Digame: Miriam Lara-Mejia of La Gorda Feminista is Dismantling Fatphobia

Miriam Lara-Mejia is using her platform, La Gorda Feminista, to talk about fatphobia, body liberation, self acceptance, and bodypositive parenting

La Gorda Feminista

Credit: La Gorda Feminista | Courtesy

Miriam Lara-Mejia aka La Gorda Feminista is an educator and mom dedicated to using her platform to celebrate body diversity for all. Drawing on her 15+ years of experience developing popular education health materials and her unique multicultural perspective, she uses her platform to talk about fatphobia, body liberation, self acceptance, and bodypositive parenting. She pokes fun at fatphobia in the Latinx community, peeling back layers of trauma, intergenerational violence, and resilience through humor and community. With her series on fat representation in Spanish-language media, body positive parenting, and movement for all bodies, she’s hoping to inspire critical thinking, make people laugh, and break down barriers that stop people from knowing that they belong. Through her work on Gorda Libre Media, her newsletter Noticias Gordas and her podcast Gorda Libre, she’s dismantling the harmful beliefs and systems that have perpetuated fatphobia within the Latinx community in a way that’s accessible for both English and Spanish-language speakers.

Which Latina(s) have had the greatest impact on your life and why?

My grandmother, Sara Gongora, my tita, is one of the most influential Latinas in my life, embodying the courage, rebellion, and feminism that has shaped me. She grew up in Veracruz, Mexico and defied societal expectations by pursuing higher education and becoming one of the first women to attend law school in Veracruz. My tita is the true essence of being a badass!
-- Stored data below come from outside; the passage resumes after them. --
(** Rolling back to a savepoint brings back the last frame and the
    checksums of the moment it was taken, and leaves an index of the frames
    of that moment. *)
Theorem wal_savepoint_undo w w' P' :
  nCkpt w' = nCkpt w → index w' P' → 0 ≤ mxFrame (hdr w) < mxFrame (hdr w') → mxFrame (hdr w') ≤ Z.of_nat (length P') →
  ∃ w'', sqlite3WalSavepointUndo w' (sqlite3WalSavepoint w) = Some (SQLITE_OK, sqlite3WalSavepoint w, w'') ∧
    mxFrame (hdr w'') = mxFrame (hdr w) ∧ aFrameCksum (hdr w'') = aFrameCksum (hdr w) ∧
    index w'' (take (Z.to_nat (mxFrame (hdr w))) P').
Proof.
  intros Hck Hi Hmx Hl. unfold sqlite3WalSavepointUndo.
  set (d := sqlite3WalSavepoint w).
  assert (rd d 0 = Some (mxFrame (hdr w)) ∧ rd d 1 = Some (aFrameCksum (hdr w)).1 ∧ rd d 2 = Some (aFrameCksum (hdr w)).2 ∧
    rd d 3 = Some (nCkpt w)) as (E0 & E1 & E2 & E3) by done.
  rewrite E3, Hck, Z.eqb_refl. cbn [negb]. rewrite E0, E1, E2, (proj2 (Z.ltb_lt _ _)) by lia.
  set (w1 := set_hdr w' _). assert (index w1 P') as Hi1 by (destruct Hi; by split).
  destruct (walCleanupHash_spec w1 P' Hi1) as (w2 & -> & Hs & Hi2 & _); [cbn; lia|].
  apply touched_same in Hs as (Eh & _). eexists. split; [done|].
  case_match; cbn [hdr set_iReCksum]; rewrite Eh; cbn; rewrite <- surjective_pairing;
    (split; [done|]); (split; [done|]); [destruct Hi2; by split|done].
Qed.

(** *** At concrete inputs *)

Definition header (n : Z) : WalIndexHdr := mk_hdr 3007000 0 0 1 0 4096 n 0 (0, 0) (0, 0) (0, 0).

(** A page in memory, two connections on it, a page of the index to come. *)
Definition writer (n : Z) : Wal :=
  mk_wal [Some zero_page] 1 0 1 0 0 (header n) 1 0 0 [mk_answer true SQLITE_OK (Some zero_page)]
    4096 0 (mk_file [] []) [] [] 0 0 0 0 (-1) [] [].

Lemma writer_index n : index (writer n) [].
Proof.
  split; try done.
  - intros h p Hp%get_page_rd. unfold writer in Hp; cbn [apWiData] in Hp. apply rd_Some in Hp as [Hh Hp].
    destruct (Z.to_nat h) as [|m]; cbn in Hp; [injection Hp as <-; apply zero_page_shape|done].
  - apply Forall_singleton. cbn. intros p [= <-]. apply zero_page_shape.
  - intros h Hh Hz. pose proof (zero_of_pos h). cbn in Hz. lia.
Qed.
(* ===== verification/WalLog.v ===== *)
(** * The write-ahead log ([native/sqlite3/sqlite3.c], wal.c)

    The log is a header and a sequence of frames, each a page with a header
    of its own; checksums chain every frame to all before it, and a frame
    with a database size ends a transaction.  After a crash the log is read
    from its start to the first frame that is not valid.  The theorems are
    about the frames written and what recovery makes of a log, whole, cut
    short, or followed by anything. *)

From S2P Require Import Prelude Varint WalIndex.

Module WalLog.

Import Varint WalIndex.

(** ** Checksums *)

(** The words of 32 bits of a buffer on a little-endian machine. *)
Fixpoint le_words (a : bytes) : list Z :=
  match a with
  | b0 :: b1 :: b2 :: b3 :: a => b0 + 256 * b1 + 65536 * b2 + 16777216 * b3 :: le_words a
  | _ => []
  end.

Definition le_bytes (w : Z) : bytes := [u8 w; u8 (w / 256); u8 (w / 65536); u8 (w / 16777216)].

(* native/sqlite3/sqlite3.c:66720-66723 BYTESWAP32 *)
Definition BYTESWAP32 (x : Z) : Z :=
  u32 (u32 (u32 (u32 (Z.shiftl (Z.land x 0x000000FF) 24) + u32 (Z.shiftl (Z.land x 0x0000FF00) 8))
    + Z.shiftr (Z.land x 0x00FF0000) 8) + Z.shiftr (Z.land x 0xFF000000) 24).

(** Two words. *)
Definition sum2 (s : Z * Z) (w0 w1 : Z) : Z * Z :=
  let s1 := u32 (s.1 + (w0 + s.2)) in
  let s2 := u32 (s.2 + (w1 + s1)) in
  (s1, s2).
(** ** The sort *)

(** Arrays of indices are ranges of one buffer, [aList], as pointers into it;
    [aTmp] is another.  The length of the range that was merged, with both
    buffers. *)
(* native/sqlite3/sqlite3.c:67704-67722 walMerge, the loop *)
Fixpoint merge_loop (fuel : nat) (aContent aList : list Z) (oLeft nLeft oRight nRight iLeft iRight : Z) (aTmp : list Z) (iOut : Z)
  : option (list Z * Z) :=
  match fuel with
  | O => None
  | S fuel =>
      if (iRight <? nRight) || (iLeft <? nLeft) then
        let* fromLeft :=
          if iLeft <? nLeft then
            if nRight <=? iRight then Some true else
            let* a := rd aList (oLeft + iLeft) in
            let* x := rd aContent a in
            let* b := rd aList (oRight + iRight) in
            let* y := rd aContent b in
            Some (x <? y)
          else Some false in
        let* logpage := rd aList (if fromLeft : bool then oLeft + iLeft else oRight + iRight) in
        let iLeft := if fromLeft then iLeft + 1 else iLeft in
        let iRight := if fromLeft then iRight else iRight + 1 in
        let* dbpage := rd aContent logpage in
        let* aTmp := wr aTmp iOut logpage in
        let* skip :=
          if iLeft <? nLeft then
            let* a := rd aList (oLeft + iLeft) in
            let* x := rd aContent a in
            Some (x =? dbpage)
          else Some false in
        merge_loop fuel aContent aList oLeft nLeft oRight nRight (if skip : bool then iLeft + 1 else iLeft) iRight aTmp (iOut + 1)
      else Some (aTmp, iOut)
  end.

(** The merged range starts where the left one does. *)
(* native/sqlite3/sqlite3.c:67689-67727 walMerge *)
Definition walMerge (aContent aList : list Z) (oLeft nLeft oRight nRight : Z) (aTmp : list Z) : option (list Z * Z * list Z) :=
  let* (aTmp, iOut) :=
    merge_loop (S (Z.to_nat (nLeft + nRight))) aContent aList oLeft nLeft oRight nRight 0 0 aTmp 0 in
  let* d := sub aTmp 0 iOut in
  let* aList := splice aList oLeft d in
  Some (aList, iOut, aTmp).

(** The sub-lists: how many elements, and where they start. *)
Definition NSUB : nat := 13.

(* native/sqlite3/sqlite3.c:67771-67778 walMergesort, the loop over sub-lists *)
Fixpoint merge_subs (n : nat) (aContent aList aBuffer : list Z) (aSub : list (Z * Z)) (iList iSub aMerge nMerge : Z)
  : option (list Z * list Z * Z * Z * Z) :=
  if Z.land iList (Z.shiftl 1 iSub) =? 0 then Some (aList, aBuffer, iSub, aMerge, nMerge) else
  match n with
  | O => None
  | S n =>
      let* p := rd aSub iSub in
      let* (aList, nMerge, aBuffer) := walMerge aContent aList p.2 p.1 aMerge nMerge aBuffer in
      merge_subs n aContent aList aBuffer aSub iList (iSub + 1) p.2 nMerge
  end.

(** The elements from [iList] on, [n] of them. *)
(* native/sqlite3/sqlite3.c:67768-67781 walMergesort, the loop over elements *)
Fixpoint sort_loop (n : nat) (aContent aList aBuffer : list Z) (aSub : list (Z * Z)) (iList iSub aMerge nMerge : Z)
  : option (list Z * list Z * list (Z * Z) * Z * Z * Z) :=
  match n with
  | O => Some (aList, aBuffer, aSub, iSub, aMerge, nMerge)
  | S n =>
      let* (aList, aBuffer, iSub, aMerge, nMerge) := merge_subs NSUB aContent aList aBuffer aSub iList 0 iList 1 in
      let* aSub := wr aSub iSub (nMerge, aMerge) in
      sort_loop n aContent aList aBuffer aSub (iList + 1) iSub aMerge nMerge
  end.

(* native/sqlite3/sqlite3.c:67783-67792 walMergesort, the last loop *)
Fixpoint final_loop (n : nat) (aContent aList aBuffer : list Z) (aSub : list (Z * Z)) (nList iSub aMerge nMerge : Z)
  : option (list Z * list Z * Z * Z) :=
  match n with
  | O => Some (aList, aBuffer, aMerge, nMerge)
  | S n =>
      if Z.land nList (Z.shiftl 1 iSub) =? 0 then final_loop n aContent aList aBuffer aSub nList (iSub + 1) aMerge nMerge else
      let* p := rd aSub iSub in
      let* (aList, nMerge, aBuffer) := walMerge aContent aList p.2 p.1 aMerge nMerge aBuffer in
      final_loop n aContent aList aBuffer aSub nList (iSub + 1) p.2 nMerge
  end.

(** The list, its new length, and the buffer. *)
(* native/sqlite3/sqlite3.c:67746-67804 walMergesort *)
Definition walMergesort (aContent aBuffer aList : list Z) (nList : Z) : option (list Z * Z * list Z) :=
  let aSub := replicate NSUB (0, 0) in
  let* (aList, aBuffer, aSub, iSub, aMerge, nMerge) :=
    sort_loop (Z.to_nat nList) aContent aList aBuffer aSub 0 0 0 0 in
  let* (aList, aBuffer, aMerge, nMerge) :=
    final_loop (NSUB - Z.to_nat (iSub + 1)) aContent aList aBuffer aSub nList (iSub + 1) aMerge nMerge in
  Some (aList, nMerge, aBuffer).

(** ** The iterator *)

(** [aIndex] points into the slots that follow the segments, [aPgno] to a
    word of a page of the index; it is null for a segment that is left out. *)
(* native/sqlite3/sqlite3.c:66469-66479 WalIterator *)
Record WalSegment : Type := mk_segment { iNext : Z; aIndex : Z; aPgno : option (Z * Z); nEntry : Z; seg_iZero : Z }.
Record WalIterator : Type := mk_iterator { iPrior : Z; nSegment : Z; aSegment : list WalSegment; aSlot : list Z }.

Definition set_iNext (s : WalSegment) (i : Z) : WalSegment := mk_segment i (aIndex s) (aPgno s) (nEntry s) (seg_iZero s).

(** [aIndex[i]], and the page number it stands for. *)
Definition entry_at (pWal : Wal) (aSlot : list Z) (s : WalSegment) (i : Z) : option (Z * Z) :=
  let* j := rd aSlot (aIndex s + i) in
  let* (h, o) := aPgno s in
  let* p := get_page pWal h in
  let* pgno := rd (words p) (o + j) in
  Some (j, pgno).

(* native/sqlite3/sqlite3.c:67649-67659 walIteratorNext, the loop over entries *)
Fixpoint next_entry (fuel : nat) (pWal : Wal) (aSlot : list Z) (s : WalSegment) (iMin iRet piFrame : Z)
  : option (WalSegment * Z * Z) :=
  match fuel with
  | O => None
  | S fuel =>
      if iNext s <? nEntry s then
        let* (j, iPg) := entry_at pWal aSlot s (iNext s) in
        if iMin <? iPg then
          Some (if iPg <? iRet then (s, iPg, seg_iZero s + j) else (s, iRet, piFrame))
        else next_entry fuel pWal aSlot (set_iNext s (iNext s + 1)) iMin iRet piFrame
      else Some (s, iRet, piFrame)
  end.

(** The first [n] segments, from the last down. *)
(* native/sqlite3/sqlite3.c:67647-67660 walIteratorNext, the loop over segments *)
Fixpoint next_segments (n : nat) (pWal : Wal) (aSlot : list Z) (l : list WalSegment) (iMin iRet piFrame : Z)
  : option (list WalSegment * Z * Z) :=
  match n with
  | O => Some (l, iRet, piFrame)
  | S n =>
      let i := Z.of_nat n in
      let* s := rd l i in
      let* (s, iRet, piFrame) := next_entry (S (Z.to_nat (nEntry s - iNext s))) pWal aSlot s iMin iRet piFrame in
      let* l := wr l i s in
      next_segments n pWal aSlot l iMin iRet piFrame
  end.

(** The result, [*piPage], [*piFrame], and the iterator. *)
(* native/sqlite3/sqlite3.c:67636-67664 walIteratorNext *)
Definition walIteratorNext (pWal : Wal) (p : WalIterator) (piFrame : Z) : option (bool * Z * Z * WalIterator) :=
  let* (l, iRet, piFrame) := next_segments (Z.to_nat (nSegment p)) pWal (aSlot p) (aSegment p) (iPrior p) 0xFFFFFFFF piFrame in
  Some (iRet =? 0xFFFFFFFF, iRet, piFrame, mk_iterator iRet (nSegment p) l (aSlot p)).

(** The segments from the [i]-th on, [n] of them. *)
(* native/sqlite3/sqlite3.c:67855-67881 walIteratorInit, the loop over segments *)
Fixpoint init_segments (n : nat) (pWal : Wal) (p : WalIterator) (aTmp : list Z) (iLast i : Z) : option (Z * WalIterator * Wal) :=
  match n with
  | O => Some (SQLITE_OK, p, pWal)
  | S n =>
      let* (rc, sLoc, pWal) := walHashGet pWal i in
      if negb (rc =? SQLITE_OK) then Some (rc, p, pWal) else
      let nEntry := if i + 1 =? nSegment p then i32 (u32 (iLast - iZero sLoc)) else HASHTABLE_NPAGE - off sLoc in
      let* l := splice (aSlot p) (iZero sLoc) (map (λ j, u16 (Z.of_nat j)) (seq 0 (Z.to_nat nEntry))) in
      let* aIndex := sub l (iZero sLoc) nEntry in
      let* pg := get_page pWal (iHash sLoc) in
      let* (aIndex, nEntry, aTmp) := walMergesort (drop (Z.to_nat (off sLoc)) (words pg)) aTmp aIndex nEntry in
      let* l := splice l (iZero sLoc) aIndex in
      let* segs := wr (aSegment p) i (mk_segment 0 (iZero sLoc) (Some (iHash sLoc, off sLoc)) nEntry (iZero sLoc + 1)) in
      init_segments n pWal (mk_iterator (iPrior p) (nSegment p) segs l) aTmp iLast (i + 1)
  end.

(** [mem] says whether memory can be had; it is cleared but for [aTmp]. *)
(* native/sqlite3/sqlite3.c:67826-67889 walIteratorInit *)
Definition walIteratorInit (pWal : Wal) (nBackfill : Z) (mem : bool) : option (Z * option WalIterator * Wal) :=
  let iLast := mxFrame (hdr pWal) in
  let nSegment := walFramePage iLast + 1 in
  if negb mem then Some (SQLITE_NOMEM, None, pWal) else
  let p := mk_iterator 0 nSegment (replicate (Z.to_nat nSegment) (mk_segment 0 0 None 0 0)) (replicate (Z.to_nat iLast) 0) in
  let aTmp := replicate (Z.to_nat (if HASHTABLE_NPAGE <? iLast then HASHTABLE_NPAGE else iLast)) 0 in
  let i := walFramePage (u32 (nBackfill + 1)) in
  let* (rc, p, pWal) := init_segments (Z.to_nat (nSegment - i)) pWal p aTmp iLast i in
  Some (rc, if negb (rc =? SQLITE_OK) then None else Some p, pWal).

(** ** Merging *)

Section sort.

Context (c : list Z).

(** The page number of an index. *)
Definition key (j : Z) : Z := default 0 (rd c j).

Definition in_keys (j : Z) : Prop := 0 ≤ j < Z.of_nat (length c).

Lemma rd_key j : in_keys j → rd c j = Some (key j).
Proof. intros H. unfold key. destruct (rd_is_Some c j H) as [x ->]. done. Qed.

Definition ascending : list Z → Prop := StronglySorted (λ i j, key i < key j).

Definition drop_key (k : Z) (l : list Z) : list Z :=
  match l with x :: l' => if key x =? k then l' else l | [] => [] end.

Fixpoint merged (fuel : nat) (L R : list Z) : list Z :=
  match fuel with
  | O => []
  | S fuel =>
      match L, R with
      | [], [] => []
      | [], r :: R => r :: merged fuel [] R
      | l :: L, [] => l :: merged fuel (drop_key (key l) L) []
      | l :: L', r :: R' =>
          if key l <? key r then l :: merged fuel (drop_key (key l) L') R
          else r :: merged fuel (drop_key (key r) L) R'
      end
  end.

Lemma ascending_lookup l i j x y : ascending l → l !! i = Some x → l !! j = Some y → (i < j)%nat → key x < key y.
Proof.
  intros Hs. revert i j. induction Hs as [|z l Hs IH Hf]; intros i j Hx Hy Hij; [done|].
  destruct j as [|j]; [lia|]. cbn in Hy. destruct i as [|i]; cbn in Hx.
  - injection Hx as <-. rewrite Forall_forall in Hf. apply Hf. by apply list_elem_of_lookup_2 in Hy.
  - apply (IH i j); [done|done|lia].
Qed.

Lemma drop_key_length k l : (length (drop_key k l) ≤ length l)%nat.
Proof. destruct l; cbn; [done|]. case_match; cbn; lia. Qed.

Lemma drop_key_sorted k l : ascending l → ascending (drop_key k l).
Proof. destruct l; cbn; [done|]. case_match; [|done]. by intros [? _]%StronglySorted_inv. Qed.

(** The head of an ascending list is its only element with its key. *)
Lemma drop_key_spec k l x : ascending l → Forall (λ y, k ≤ key y) l → (x ∈ drop_key k l ↔ x ∈ l ∧ key x ≠ k).
Proof.
  intros Hs Hk. destruct l as [|y l]; cbn; [set_solver|]. apply Forall_cons in Hk as [Hy Hk]. apply StronglySorted_inv in Hs as [Hs Hf].
  rewrite Forall_forall in Hf. destruct (Z.eqb_spec (key y) k) as [E|E].
  - rewrite elem_of_cons. split; [|naive_solver]. intros Hx. split; [by right|]. specialize (Hf x Hx). cbn in Hf. lia.
  - rewrite elem_of_cons. split; [|tauto]. intros Hx. split; [done|]. destruct Hx as [->|Hx]; [done|]. specialize (Hf x Hx). cbn in Hf. lia.
Qed.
She was an avid reader and a dancer, and did yoga up until her 90s. Her fearless approach to life and her unapologetic claim to her body and rights have been a source of inspiration for me throughout my life, even after she passed. But more than inspiration and guidance, my tita gave me love. She loved me deeply and unconditionally. And that kind of love is the kind that transforms and transcends. It is how I express my love too. She gave me so much of the food that is my love language. It is funny that this is coming out in March, because I always celebrate her birthday, March 30th, by making her favorites: pollo en pipian rojo: a spicy Mexican sauce made with pumpkin seeds, tepache: a fermented drink made with pineapple rind, and capirotada: a bread pudding with a cinnamon-flavored syrup, raisins, and queso añejo.

If you could meet a Latina icon who is no longer alive, who would it be and why?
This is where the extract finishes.